Аркадий, его внебрачный сын? Да, от его лица ведётся весь рассказ. Фактически, всё, что он рассказывает — наблюдение за поступками и последствиями поступков отца. Но и он здесь присутствует не случайно. Я могу ошибаться, конечно, но смысл всего этого действия таков: Аркадий, подросток, наблюдая за своим отцом, должен был придти к пониманию, что жизнь куда сложнее, чем видится на первый взгляд, что далеко не все нуждаются в осуждении, или даже понимании — их просто нужно принять такими, каковы они есть. Такова его мать — Софья, таков был и Макар. В одном с литераторами я согласен — роман очень гуманистичен по своей сути, это действительно масштабное психологическое исследование... Кто знает, может быть — лучшая и единственно возможная форма исследования индивида?
Подросток... Не думаю, что он был один в романе. Может быть, главный герой произведения — человек. По той простой причине, что человек и есть подросток.
Не каждый, конечно. Некоторые вырастают уже в самом начале, становясь Стебельковыми, Ламбертами, прочей грязью. Иным предстоит расти, ломаться всю жизнь, постигая шаг за шагом одно и тоже...делать один и тот же выбор между добром и злом. И тут уж черт голову сломит, что есть первое, а что второе. Он ведь и сам жаждет зла, а благо совершает, поди разберись...Вот и роман этот заканчивается очень уж печально.
Нет, все главные лица живы. Но Он, который любил, заключен в камеру. И честно говоря, наверное, лучше бы застрелился. «Слезный дар» — дело хорошее, только не для всех. Она...замуж, наверное, никогда не выйдет. Он же попросил. Все бестолково, но правильно.
Добрый ангел выстрадал себе мученика, и всю оставшуюся жизнь будет его донянчивать.
Тут много-много нечестивого, много светлого. У Достоевского всегда этого через край, так что захлебнуться можно.
Великого ума Версилов, по сути, всю жизнь прожил на иждивении, кормился за счет наследства, женщины. За что его уважать? Если только за то, что любить умеет, страдать. Только делает это он для себя, причиняя ближним лишь боль.
Это своеобразный Гамлет Щигровского уезда, лишний человек, который еще и понял, что он лишний. Наверное, в том и трагедия его. Нельзя жить для себя, потому что тогда жизнь утрачивает всякий смысл — погрязает в пошлости. Тогда ты разучиваешься верить в чистое и светлое, опускаешься до подлости.
Некоторые корят Достоевского за плохой стиль, но...что стиль?.. Не нужен ни красивый язык, ни точность в выборе фраз, когда герои живые, сложные, настоящие, когда они люди, а не куклы.

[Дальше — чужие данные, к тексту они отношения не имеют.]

Lemma round_step k s (l : list (Z * Report)) : 0 <= k -> settled k s -> answers_all l s ->
  exists s', round ANSIToUnicode l s = Ok s' /\ settled (k + 1) s'.
Proof.
  intros Hk (lo & base & next & Hw & Hlo & Hwin) (Hnd & Hall & Hdata).
  set (sent := Z.min (3 * k) N) in *. set (pend := (map_to_list (m_mapSeqNo2TaskId (m_pHttpClient s))).*1).
  assert (Hpend : forall n t, m_mapTaskid2Seqno (m_pHttpClient s) !! t = Some n -> n ∈ pend).
  { intros n t Ht. apply (wv_task _ _ _ _ _ _ _ _ Hw) in Ht. apply list_elem_of_fmap. exists (n, t). split; [done|]. by apply elem_of_map_to_list. }
  assert (Hw1 : wave k sent base next next pend [] s).
  { eapply wave_pend; [exact Hw|..].
    - intros p c Hc Hle. destruct (sent_task _ _ _ _ _ _ _ _ p c Hw Hc Hle) as [t Ht]. rewrite decide_False by apply not_elem_of_nil.
      by rewrite decide_True by eauto.
    - intros r Hr. by apply elem_of_nil in Hr.
    - intros t n Ht. destruct (wv_ids _ _ _ _ _ _ _ _ Hw t n Ht) as (g & -> & Hg & Hb). exists g. split; [done|].
      specialize (Hb (not_elem_of_nil _)). split; [lia|]. intros Hn. by destruct Hn; eauto. }
  destruct (wave_answers _ _ _ _ _ _ _ _ l Hw1 Hnd) as (rs & s1 & Hrun & Hw2 & Hlen & Hmap & Hcov).
  { intros t Ht. apply Hall in Ht as [n Hn]. exists n. split_and!; [done|apply not_elem_of_nil|eauto]. }
  { done. }
  rewrite app_nil_l in Hw2.
  assert (Hw3 : wave k sent base next next (nReqSeq <$> rs) rs s1).
  { assert (Hcov' : forall t n, m_mapTaskid2Seqno (m_pHttpClient s1) !! t = Some n -> n ∈ nReqSeq <$> rs).
    { intros t n Ht. rewrite Hmap in Ht. apply (Hcov t); [|done]. apply Hall. eauto. }
    eapply wave_pend; [exact Hw2|..].
    - intros p c Hc Hle. destruct (sent_task _ _ _ _ _ _ _ _ p c Hw2 Hc Hle) as [t Ht].
      rewrite !decide_True; [done|by eapply Hcov'|]. eapply Hpend. by rewrite <- Hmap.
    - intros r Hr. by apply list_elem_of_fmap_2.
    - intros t n Ht. destruct (wv_ids _ _ _ _ _ _ _ _ Hw2 t n Ht) as (g & -> & Hg & _). exists g. split_and!; [done|lia..|].
      intros Hn. by destruct Hn; eauto. }
  pose proof (few_results _ _ _ _ _ _ _ _ Hw3 ltac:(lia)) as Hfew.
  destruct (responses_run _ _ _ _ _ _ _ 12 0 Hw3) as (s2 & n2 & Hrun2 & Hw4 & Hb2); [unfold MAX_TASKQUE_SIZE; lia..|].
  destruct (send_step _ _ _ _ _ _ Hw4) as (s3 & n3 & Hs3 & Hw5 & Hb3); [unfold MAX_TASKQUE_SIZE; lia..|turn|].
  destruct (send_step _ _ _ _ _ _ Hw5) as (s4 & n4 & Hs4 & Hw6 & Hb4); [unfold MAX_TASKQUE_SIZE; lia..|turn|].
  destruct (send_step _ _ _ _ _ _ Hw6) as (s5 & n5 & Hs5 & Hw7 & Hb5); [unfold MAX_TASKQUE_SIZE; lia..|turn|].
  exists s5. split.
  - unfold round. rewrite Hrun, Ok_bind. unfold OnMessage_CycleTrigged, ProcessGetResponse. rewrite Hrun2, Ok_bind.
    unfold ProcessSendUrl. by rewrite Hs3, Ok_bind, Hs4, Ok_bind.
  - exists base, next, n5. split; [|lia].
    replace (k + 1 - 1) with k by lia. replace (Z.min (3 * (k + 1)) N) with (Z.min (Z.min (Z.min (sent + 1) N + 1) N + 1) N) by lia. done.
Qed.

Страсть, любовь, жертвенность... Пусть роман строится на одном только «письме». Оно вроде бы мелочь, а как проявляет души. Практически так же, как и любовь.
Красота спасет мир? Скорее убьет. И не наружная, а внутренняя. Убьет, доведет до самоубийства, ослепит. Подростки, они... может быть, не умеют любить, потому что опять же любят себя и думают, любя, о себе. Но ведь у человека, кроме себя никого нет, так кого же еще любить? Мошку, цветок у дороги?..То только осужденный на смерть может любить страстно. А без страсти, может быть, любви нет. По-крайней мере, у Достоевского.
Не знаю, что сказать об этом романе. Он очень живой и тяжелый. И правдивый. Как исповедь.